## Try it
Beneath this instruction is a listing; print exactly the lines in it starting at the line that contains "assert (Hused : forall" and going through the line that contains "by apply Hown.".
[[ Data for this exercise open ]]
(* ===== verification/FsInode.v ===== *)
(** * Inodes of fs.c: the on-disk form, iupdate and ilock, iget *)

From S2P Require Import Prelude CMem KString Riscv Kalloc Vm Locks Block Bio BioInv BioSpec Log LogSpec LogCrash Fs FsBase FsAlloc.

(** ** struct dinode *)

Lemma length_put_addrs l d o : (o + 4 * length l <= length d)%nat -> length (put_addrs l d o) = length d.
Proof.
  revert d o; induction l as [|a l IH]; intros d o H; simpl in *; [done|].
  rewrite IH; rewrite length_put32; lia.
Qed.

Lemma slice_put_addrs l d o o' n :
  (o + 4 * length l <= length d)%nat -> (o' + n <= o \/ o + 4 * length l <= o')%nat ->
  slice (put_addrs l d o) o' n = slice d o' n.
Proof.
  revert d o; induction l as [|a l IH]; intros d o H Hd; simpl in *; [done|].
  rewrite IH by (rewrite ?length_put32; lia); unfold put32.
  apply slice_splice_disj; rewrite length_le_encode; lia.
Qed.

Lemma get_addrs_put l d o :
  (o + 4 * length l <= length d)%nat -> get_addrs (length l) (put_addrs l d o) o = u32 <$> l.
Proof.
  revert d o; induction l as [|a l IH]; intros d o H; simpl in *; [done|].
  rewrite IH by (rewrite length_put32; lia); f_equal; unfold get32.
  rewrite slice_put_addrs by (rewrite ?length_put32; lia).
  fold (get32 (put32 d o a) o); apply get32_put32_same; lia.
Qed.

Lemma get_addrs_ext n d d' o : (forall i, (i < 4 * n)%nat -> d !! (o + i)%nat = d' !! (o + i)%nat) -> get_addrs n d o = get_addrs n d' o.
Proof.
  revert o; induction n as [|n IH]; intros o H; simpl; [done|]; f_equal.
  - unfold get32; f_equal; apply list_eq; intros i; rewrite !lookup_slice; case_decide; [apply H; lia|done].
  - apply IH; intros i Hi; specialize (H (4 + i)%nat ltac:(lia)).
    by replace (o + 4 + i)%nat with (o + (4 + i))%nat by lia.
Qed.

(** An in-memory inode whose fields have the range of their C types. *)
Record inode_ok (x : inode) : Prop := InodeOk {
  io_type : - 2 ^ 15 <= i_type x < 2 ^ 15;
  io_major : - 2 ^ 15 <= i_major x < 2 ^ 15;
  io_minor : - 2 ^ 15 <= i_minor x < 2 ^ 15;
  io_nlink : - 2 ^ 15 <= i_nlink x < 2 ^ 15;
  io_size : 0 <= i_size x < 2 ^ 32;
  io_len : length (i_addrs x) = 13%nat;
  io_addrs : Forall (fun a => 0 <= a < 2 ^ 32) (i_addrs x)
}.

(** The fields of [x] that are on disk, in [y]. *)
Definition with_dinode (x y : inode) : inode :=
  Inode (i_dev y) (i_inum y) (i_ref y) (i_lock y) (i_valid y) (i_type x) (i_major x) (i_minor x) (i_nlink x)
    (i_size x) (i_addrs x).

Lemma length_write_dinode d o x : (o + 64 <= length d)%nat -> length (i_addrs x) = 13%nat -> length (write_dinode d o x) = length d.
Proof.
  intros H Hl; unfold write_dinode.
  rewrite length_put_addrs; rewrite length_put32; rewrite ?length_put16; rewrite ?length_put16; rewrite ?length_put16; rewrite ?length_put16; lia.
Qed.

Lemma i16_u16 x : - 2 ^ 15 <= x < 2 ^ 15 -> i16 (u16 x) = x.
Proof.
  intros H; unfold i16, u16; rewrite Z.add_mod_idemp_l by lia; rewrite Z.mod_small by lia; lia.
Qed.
[[ Data for this exercise closed ]]
[[ Data for this exercise open ]]
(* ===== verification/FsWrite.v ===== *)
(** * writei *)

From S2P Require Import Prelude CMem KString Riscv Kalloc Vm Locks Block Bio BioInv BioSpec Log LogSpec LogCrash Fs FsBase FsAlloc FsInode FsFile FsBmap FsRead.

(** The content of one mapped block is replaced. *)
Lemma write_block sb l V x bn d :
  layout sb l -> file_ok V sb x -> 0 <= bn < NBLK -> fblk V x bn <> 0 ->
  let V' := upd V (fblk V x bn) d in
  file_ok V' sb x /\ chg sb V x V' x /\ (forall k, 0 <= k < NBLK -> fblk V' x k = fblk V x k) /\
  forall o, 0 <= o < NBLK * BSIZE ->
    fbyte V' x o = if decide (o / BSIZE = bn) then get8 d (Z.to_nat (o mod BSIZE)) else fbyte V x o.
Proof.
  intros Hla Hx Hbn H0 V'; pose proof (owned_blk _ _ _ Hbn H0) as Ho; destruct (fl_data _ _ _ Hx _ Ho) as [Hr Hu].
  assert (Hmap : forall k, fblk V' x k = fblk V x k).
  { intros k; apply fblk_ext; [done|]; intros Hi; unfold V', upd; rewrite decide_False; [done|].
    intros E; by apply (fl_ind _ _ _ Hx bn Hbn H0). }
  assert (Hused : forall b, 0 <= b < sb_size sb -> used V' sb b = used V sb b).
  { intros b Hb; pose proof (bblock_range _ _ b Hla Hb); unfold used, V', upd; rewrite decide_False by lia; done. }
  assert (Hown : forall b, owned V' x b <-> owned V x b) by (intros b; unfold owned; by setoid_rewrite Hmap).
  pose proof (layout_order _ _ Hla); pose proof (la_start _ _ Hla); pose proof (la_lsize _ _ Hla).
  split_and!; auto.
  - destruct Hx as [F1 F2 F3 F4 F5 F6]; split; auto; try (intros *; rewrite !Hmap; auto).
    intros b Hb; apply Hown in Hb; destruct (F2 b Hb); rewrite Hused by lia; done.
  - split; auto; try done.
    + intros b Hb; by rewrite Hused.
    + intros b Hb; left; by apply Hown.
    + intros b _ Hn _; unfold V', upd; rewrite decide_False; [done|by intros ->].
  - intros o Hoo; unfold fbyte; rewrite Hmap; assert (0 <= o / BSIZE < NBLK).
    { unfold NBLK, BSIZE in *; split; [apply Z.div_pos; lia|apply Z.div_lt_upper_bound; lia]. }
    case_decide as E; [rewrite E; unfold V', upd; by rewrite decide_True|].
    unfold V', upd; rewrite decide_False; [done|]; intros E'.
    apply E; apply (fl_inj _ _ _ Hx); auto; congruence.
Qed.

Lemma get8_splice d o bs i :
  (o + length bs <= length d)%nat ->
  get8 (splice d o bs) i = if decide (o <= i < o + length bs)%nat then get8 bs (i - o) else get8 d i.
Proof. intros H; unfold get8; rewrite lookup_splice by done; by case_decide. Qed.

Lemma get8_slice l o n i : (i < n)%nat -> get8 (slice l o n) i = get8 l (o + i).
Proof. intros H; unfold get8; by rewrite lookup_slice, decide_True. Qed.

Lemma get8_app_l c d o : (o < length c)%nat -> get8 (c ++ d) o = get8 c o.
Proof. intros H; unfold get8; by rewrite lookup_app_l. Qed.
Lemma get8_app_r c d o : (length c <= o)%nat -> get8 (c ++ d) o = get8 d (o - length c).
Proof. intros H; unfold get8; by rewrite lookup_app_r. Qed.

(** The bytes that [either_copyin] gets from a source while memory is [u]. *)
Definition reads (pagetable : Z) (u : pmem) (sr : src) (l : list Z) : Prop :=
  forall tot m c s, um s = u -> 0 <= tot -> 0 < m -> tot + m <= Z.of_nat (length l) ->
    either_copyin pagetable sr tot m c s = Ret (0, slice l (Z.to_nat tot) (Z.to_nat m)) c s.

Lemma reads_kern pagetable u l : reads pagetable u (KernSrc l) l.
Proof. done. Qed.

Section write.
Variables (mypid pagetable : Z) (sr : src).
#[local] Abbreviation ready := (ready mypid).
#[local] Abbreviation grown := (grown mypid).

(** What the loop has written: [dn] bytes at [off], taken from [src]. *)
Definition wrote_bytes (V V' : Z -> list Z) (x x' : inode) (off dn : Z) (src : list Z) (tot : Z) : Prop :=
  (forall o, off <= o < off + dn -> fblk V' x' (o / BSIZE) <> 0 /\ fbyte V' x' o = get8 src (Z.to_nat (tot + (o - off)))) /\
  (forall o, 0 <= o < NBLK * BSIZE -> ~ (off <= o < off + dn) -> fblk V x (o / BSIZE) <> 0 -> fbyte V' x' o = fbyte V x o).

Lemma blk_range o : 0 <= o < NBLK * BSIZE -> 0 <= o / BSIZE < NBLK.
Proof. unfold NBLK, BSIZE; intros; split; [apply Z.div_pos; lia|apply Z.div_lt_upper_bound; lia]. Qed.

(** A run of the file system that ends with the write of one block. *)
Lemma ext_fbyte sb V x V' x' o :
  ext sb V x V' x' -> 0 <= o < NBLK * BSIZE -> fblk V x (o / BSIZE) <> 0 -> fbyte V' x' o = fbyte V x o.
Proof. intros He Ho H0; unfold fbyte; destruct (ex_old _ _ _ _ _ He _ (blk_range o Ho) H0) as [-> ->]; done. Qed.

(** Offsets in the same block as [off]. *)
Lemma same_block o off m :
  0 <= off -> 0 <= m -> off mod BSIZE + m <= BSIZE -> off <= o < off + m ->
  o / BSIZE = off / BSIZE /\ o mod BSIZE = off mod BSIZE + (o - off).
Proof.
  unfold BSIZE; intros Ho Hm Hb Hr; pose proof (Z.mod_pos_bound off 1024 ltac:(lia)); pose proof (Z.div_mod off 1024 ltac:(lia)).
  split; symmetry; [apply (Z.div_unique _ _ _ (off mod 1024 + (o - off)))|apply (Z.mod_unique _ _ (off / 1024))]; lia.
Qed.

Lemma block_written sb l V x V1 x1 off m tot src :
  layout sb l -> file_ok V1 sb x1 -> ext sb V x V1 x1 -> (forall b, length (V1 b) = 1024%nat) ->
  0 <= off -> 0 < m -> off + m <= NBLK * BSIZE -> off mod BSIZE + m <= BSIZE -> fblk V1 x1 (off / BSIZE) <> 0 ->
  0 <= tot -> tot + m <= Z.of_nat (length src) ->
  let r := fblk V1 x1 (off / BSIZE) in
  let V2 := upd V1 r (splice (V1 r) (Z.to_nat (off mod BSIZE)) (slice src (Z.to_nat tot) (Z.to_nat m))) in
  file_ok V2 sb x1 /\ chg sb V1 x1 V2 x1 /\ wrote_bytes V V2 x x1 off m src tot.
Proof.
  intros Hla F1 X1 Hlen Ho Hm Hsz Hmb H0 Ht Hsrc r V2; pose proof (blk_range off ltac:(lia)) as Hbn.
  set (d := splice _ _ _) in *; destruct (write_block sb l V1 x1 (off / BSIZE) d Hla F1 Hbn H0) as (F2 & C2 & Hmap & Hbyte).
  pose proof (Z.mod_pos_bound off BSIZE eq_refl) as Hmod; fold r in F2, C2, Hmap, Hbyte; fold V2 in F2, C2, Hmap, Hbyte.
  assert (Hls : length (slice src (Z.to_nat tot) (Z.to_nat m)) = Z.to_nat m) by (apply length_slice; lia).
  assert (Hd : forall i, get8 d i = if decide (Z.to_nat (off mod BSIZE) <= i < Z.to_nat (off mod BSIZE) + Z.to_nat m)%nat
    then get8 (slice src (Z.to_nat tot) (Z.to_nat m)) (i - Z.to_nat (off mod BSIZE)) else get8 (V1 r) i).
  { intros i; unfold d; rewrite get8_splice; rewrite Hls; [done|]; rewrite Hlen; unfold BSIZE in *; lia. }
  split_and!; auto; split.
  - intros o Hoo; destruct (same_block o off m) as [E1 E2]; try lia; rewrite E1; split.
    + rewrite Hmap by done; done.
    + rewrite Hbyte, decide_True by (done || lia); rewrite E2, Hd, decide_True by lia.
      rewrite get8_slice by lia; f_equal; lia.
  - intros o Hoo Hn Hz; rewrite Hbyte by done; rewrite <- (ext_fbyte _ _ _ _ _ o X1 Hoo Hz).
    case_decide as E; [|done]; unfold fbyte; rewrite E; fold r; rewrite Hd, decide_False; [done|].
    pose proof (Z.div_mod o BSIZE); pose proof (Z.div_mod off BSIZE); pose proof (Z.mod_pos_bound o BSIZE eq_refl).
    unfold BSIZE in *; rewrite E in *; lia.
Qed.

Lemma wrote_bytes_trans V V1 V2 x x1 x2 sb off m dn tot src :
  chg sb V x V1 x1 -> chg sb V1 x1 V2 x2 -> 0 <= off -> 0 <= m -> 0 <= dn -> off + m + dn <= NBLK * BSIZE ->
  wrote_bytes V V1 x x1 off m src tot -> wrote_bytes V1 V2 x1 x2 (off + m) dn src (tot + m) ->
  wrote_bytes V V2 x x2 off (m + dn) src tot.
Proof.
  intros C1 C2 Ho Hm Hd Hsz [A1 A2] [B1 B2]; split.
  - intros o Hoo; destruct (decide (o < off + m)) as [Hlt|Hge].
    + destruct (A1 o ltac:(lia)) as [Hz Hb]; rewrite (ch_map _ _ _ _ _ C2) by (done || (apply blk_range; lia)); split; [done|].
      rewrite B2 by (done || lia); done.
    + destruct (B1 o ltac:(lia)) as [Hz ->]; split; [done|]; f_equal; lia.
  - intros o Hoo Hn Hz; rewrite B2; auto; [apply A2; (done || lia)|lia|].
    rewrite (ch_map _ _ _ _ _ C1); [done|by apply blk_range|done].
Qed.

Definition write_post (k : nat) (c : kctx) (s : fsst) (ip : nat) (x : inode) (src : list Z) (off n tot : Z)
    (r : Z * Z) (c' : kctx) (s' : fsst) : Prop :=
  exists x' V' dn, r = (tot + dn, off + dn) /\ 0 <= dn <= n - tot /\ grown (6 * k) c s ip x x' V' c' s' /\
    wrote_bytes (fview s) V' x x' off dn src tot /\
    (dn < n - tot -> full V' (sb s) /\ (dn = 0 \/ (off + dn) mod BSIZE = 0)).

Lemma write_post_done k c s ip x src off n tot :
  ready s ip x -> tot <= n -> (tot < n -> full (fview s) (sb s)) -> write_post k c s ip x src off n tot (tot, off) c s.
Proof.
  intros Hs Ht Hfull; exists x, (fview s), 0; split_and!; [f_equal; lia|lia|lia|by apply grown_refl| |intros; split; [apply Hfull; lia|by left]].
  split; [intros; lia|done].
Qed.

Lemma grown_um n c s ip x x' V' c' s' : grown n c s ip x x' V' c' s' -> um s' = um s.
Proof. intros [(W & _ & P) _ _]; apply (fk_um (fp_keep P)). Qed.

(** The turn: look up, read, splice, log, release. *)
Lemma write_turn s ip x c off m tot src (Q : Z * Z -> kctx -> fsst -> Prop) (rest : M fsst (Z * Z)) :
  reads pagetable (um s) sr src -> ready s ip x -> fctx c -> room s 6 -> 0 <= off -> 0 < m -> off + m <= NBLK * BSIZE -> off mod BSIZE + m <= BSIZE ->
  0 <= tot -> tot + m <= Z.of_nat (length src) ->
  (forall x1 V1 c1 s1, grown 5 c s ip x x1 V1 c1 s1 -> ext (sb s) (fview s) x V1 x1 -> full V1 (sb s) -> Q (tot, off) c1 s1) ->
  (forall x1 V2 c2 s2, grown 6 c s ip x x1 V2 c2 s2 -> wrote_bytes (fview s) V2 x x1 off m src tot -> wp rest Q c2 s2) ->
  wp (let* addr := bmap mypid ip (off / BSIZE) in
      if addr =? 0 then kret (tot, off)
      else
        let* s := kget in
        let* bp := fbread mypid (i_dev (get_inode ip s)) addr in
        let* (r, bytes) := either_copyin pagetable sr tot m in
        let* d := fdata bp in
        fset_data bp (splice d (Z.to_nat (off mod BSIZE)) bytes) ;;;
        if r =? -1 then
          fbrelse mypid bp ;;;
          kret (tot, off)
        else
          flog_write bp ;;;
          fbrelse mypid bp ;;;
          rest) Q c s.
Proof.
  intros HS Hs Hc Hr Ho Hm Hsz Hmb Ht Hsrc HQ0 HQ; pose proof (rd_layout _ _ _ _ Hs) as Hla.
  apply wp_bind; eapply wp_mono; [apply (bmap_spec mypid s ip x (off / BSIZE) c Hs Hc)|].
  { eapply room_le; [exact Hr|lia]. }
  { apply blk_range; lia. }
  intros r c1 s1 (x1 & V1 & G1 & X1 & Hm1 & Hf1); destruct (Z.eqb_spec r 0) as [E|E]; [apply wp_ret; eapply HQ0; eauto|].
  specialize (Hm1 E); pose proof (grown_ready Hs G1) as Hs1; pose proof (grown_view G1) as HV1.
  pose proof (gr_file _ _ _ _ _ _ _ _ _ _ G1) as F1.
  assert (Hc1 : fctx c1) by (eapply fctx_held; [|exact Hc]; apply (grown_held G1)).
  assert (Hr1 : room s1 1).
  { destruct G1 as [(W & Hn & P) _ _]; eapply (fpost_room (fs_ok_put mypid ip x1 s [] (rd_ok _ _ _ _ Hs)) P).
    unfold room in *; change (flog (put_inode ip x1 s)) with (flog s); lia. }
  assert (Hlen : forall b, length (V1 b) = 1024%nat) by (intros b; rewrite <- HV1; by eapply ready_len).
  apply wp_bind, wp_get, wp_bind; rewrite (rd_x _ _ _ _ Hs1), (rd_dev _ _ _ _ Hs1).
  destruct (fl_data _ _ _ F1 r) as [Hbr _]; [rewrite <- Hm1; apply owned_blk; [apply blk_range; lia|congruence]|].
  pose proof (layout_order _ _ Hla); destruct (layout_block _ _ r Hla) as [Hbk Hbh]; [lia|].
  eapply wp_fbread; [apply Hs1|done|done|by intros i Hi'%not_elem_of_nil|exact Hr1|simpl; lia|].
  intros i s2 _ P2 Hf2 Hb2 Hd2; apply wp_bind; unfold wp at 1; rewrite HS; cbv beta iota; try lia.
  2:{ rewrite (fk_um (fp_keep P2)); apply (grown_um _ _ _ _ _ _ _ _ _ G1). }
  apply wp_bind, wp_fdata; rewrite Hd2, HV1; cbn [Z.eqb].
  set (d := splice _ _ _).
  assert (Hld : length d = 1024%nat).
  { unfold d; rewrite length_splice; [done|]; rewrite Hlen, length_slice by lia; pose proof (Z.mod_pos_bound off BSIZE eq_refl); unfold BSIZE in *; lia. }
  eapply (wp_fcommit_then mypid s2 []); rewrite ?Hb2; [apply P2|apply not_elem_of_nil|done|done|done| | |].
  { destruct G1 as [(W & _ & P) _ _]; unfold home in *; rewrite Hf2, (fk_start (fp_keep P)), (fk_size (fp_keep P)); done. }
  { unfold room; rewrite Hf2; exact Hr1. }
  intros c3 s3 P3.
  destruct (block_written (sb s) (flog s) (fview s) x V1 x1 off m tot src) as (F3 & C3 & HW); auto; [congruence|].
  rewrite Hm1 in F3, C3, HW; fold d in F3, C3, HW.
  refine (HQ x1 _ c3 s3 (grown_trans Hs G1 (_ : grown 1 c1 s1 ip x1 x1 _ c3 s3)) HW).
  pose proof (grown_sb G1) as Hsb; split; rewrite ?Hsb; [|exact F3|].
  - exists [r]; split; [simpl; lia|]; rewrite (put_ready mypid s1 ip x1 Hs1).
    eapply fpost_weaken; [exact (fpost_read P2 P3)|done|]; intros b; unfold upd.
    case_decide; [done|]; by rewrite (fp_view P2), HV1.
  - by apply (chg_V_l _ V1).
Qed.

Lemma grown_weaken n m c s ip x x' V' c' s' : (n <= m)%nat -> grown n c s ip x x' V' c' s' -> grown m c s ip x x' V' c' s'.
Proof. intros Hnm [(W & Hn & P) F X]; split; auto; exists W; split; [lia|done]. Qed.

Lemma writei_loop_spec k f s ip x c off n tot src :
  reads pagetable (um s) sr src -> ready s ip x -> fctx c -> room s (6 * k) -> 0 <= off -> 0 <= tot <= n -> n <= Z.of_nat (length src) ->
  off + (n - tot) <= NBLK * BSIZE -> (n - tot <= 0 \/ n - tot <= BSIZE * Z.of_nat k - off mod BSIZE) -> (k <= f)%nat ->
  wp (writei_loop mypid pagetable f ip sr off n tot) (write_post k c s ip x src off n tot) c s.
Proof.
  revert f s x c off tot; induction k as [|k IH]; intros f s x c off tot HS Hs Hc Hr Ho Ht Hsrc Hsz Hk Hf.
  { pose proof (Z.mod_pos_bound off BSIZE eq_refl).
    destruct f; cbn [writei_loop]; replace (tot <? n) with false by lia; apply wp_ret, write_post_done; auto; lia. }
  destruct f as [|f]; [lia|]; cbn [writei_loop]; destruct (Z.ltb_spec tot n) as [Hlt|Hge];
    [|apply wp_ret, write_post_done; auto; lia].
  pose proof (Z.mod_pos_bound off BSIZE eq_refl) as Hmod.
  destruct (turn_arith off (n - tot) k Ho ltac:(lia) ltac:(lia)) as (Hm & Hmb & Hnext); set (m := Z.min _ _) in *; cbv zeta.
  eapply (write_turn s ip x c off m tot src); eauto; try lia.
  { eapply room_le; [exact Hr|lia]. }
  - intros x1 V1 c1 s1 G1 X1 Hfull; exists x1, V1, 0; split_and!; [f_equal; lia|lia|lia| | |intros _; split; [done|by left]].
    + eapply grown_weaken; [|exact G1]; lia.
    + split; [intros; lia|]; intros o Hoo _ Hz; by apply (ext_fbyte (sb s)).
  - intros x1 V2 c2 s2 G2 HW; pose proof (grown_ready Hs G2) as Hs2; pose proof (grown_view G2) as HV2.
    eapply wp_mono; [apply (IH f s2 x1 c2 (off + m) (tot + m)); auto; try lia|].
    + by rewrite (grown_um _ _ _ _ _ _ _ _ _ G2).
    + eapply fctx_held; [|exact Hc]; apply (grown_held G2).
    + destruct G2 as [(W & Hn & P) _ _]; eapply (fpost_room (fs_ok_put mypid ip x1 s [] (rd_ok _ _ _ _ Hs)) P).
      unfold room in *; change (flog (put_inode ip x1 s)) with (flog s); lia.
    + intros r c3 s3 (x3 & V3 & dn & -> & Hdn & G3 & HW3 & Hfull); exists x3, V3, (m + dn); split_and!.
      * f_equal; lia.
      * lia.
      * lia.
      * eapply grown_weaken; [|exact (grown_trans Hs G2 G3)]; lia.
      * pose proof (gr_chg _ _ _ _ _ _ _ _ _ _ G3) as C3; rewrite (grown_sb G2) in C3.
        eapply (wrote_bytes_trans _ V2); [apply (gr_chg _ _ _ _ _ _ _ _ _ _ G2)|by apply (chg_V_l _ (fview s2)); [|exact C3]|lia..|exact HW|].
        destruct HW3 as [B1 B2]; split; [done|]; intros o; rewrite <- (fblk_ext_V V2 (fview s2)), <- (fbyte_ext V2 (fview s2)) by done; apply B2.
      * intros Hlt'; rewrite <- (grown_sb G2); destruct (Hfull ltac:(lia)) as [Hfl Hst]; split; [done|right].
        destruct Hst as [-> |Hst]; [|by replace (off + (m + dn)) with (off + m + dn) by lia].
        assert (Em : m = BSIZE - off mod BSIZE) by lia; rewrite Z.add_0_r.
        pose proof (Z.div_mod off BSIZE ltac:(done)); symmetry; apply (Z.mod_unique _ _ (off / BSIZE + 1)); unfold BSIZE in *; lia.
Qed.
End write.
[[ Data for this exercise closed ]]
## Answer to the exercise
  assert (Hused : forall b, 0 <= b < sb_size sb -> used V' sb b = used V sb b).
  { intros b Hb; pose proof (bblock_range _ _ b Hla Hb); unfold used, V', upd; rewrite decide_False by lia; done. }
  assert (Hown : forall b, owned V' x b <-> owned V x b) by (intros b; unfold owned; by setoid_rewrite Hmap).
  pose proof (layout_order _ _ Hla); pose proof (la_start _ _ Hla); pose proof (la_lsize _ _ Hla).
  split_and!; auto.
  - destruct Hx as [F1 F2 F3 F4 F5 F6]; split; auto; try (intros *; rewrite !Hmap; auto).
    intros b Hb; apply Hown in Hb; destruct (F2 b Hb); rewrite Hused by lia; done.
  - split; auto; try done.
    + intros b Hb; by rewrite Hused.
    + intros b Hb; left; by apply Hown.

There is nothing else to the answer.